_WHAT THE EXERCISE ASKS_
Starting at the first line of the entries below, output every line exactly, up to and including the line with "Definition uint_type : Z := 2.".

====== SOURCE RECORDS ======

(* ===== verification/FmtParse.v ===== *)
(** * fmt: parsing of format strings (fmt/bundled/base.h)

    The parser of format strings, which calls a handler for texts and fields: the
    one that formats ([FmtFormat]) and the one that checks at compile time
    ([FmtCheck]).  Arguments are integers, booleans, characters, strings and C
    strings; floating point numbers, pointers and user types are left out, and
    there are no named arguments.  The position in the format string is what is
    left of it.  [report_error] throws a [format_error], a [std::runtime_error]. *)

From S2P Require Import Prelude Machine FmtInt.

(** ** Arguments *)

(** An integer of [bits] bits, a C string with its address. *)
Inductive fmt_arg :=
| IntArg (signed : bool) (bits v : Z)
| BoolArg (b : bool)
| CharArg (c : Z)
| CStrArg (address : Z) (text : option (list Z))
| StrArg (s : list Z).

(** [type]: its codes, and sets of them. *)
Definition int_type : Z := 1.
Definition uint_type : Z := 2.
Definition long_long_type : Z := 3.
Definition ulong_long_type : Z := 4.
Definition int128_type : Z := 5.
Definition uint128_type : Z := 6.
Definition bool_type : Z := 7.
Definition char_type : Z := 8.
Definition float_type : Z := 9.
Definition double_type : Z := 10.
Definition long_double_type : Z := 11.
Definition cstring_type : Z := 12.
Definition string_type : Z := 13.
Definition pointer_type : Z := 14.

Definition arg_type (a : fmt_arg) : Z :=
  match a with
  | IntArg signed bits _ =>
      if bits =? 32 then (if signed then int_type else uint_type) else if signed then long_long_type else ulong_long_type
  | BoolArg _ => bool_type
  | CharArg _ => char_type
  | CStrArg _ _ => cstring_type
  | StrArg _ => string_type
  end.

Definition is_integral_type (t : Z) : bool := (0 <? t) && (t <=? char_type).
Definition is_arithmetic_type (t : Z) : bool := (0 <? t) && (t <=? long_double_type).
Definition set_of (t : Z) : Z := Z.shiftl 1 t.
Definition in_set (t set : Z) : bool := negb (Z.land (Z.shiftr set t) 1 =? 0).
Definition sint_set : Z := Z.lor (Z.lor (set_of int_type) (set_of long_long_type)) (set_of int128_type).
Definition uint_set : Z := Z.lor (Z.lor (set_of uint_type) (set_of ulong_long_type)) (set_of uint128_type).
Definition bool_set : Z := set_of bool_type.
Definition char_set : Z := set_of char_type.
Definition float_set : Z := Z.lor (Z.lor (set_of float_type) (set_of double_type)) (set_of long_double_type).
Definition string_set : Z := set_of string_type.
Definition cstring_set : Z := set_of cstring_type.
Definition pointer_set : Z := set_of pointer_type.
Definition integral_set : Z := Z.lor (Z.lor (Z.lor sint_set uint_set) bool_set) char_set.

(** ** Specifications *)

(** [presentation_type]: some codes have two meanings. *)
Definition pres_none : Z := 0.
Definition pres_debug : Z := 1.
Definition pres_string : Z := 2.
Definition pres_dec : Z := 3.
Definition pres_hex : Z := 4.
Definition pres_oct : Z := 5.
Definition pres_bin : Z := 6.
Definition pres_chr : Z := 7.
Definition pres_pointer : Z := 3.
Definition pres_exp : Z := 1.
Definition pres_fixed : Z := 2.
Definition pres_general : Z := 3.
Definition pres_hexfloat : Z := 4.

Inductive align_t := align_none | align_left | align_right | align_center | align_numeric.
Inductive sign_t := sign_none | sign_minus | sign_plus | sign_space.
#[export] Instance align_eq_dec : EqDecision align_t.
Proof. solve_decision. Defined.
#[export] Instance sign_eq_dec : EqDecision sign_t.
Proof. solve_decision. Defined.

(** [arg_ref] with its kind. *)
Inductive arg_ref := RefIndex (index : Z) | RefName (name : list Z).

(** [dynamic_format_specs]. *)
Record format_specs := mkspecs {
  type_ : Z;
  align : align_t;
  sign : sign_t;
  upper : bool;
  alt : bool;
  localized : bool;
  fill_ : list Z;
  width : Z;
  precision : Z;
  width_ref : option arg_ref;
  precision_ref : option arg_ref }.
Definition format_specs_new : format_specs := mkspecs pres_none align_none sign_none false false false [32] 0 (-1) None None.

======

_RESPONSE BELOW_
(* ===== verification/FmtParse.v ===== *)
(** * fmt: parsing of format strings (fmt/bundled/base.h)

    The parser of format strings, which calls a handler for texts and fields: the
    one that formats ([FmtFormat]) and the one that checks at compile time
    ([FmtCheck]).  Arguments are integers, booleans, characters, strings and C
    strings; floating point numbers, pointers and user types are left out, and
    there are no named arguments.  The position in the format string is what is
    left of it.  [report_error] throws a [format_error], a [std::runtime_error]. *)

From S2P Require Import Prelude Machine FmtInt.

(** ** Arguments *)

(** An integer of [bits] bits, a C string with its address. *)
Inductive fmt_arg :=
| IntArg (signed : bool) (bits v : Z)
| BoolArg (b : bool)
| CharArg (c : Z)
| CStrArg (address : Z) (text : option (list Z))
| StrArg (s : list Z).

(** [type]: its codes, and sets of them. *)
Definition int_type : Z := 1.
Definition uint_type : Z := 2.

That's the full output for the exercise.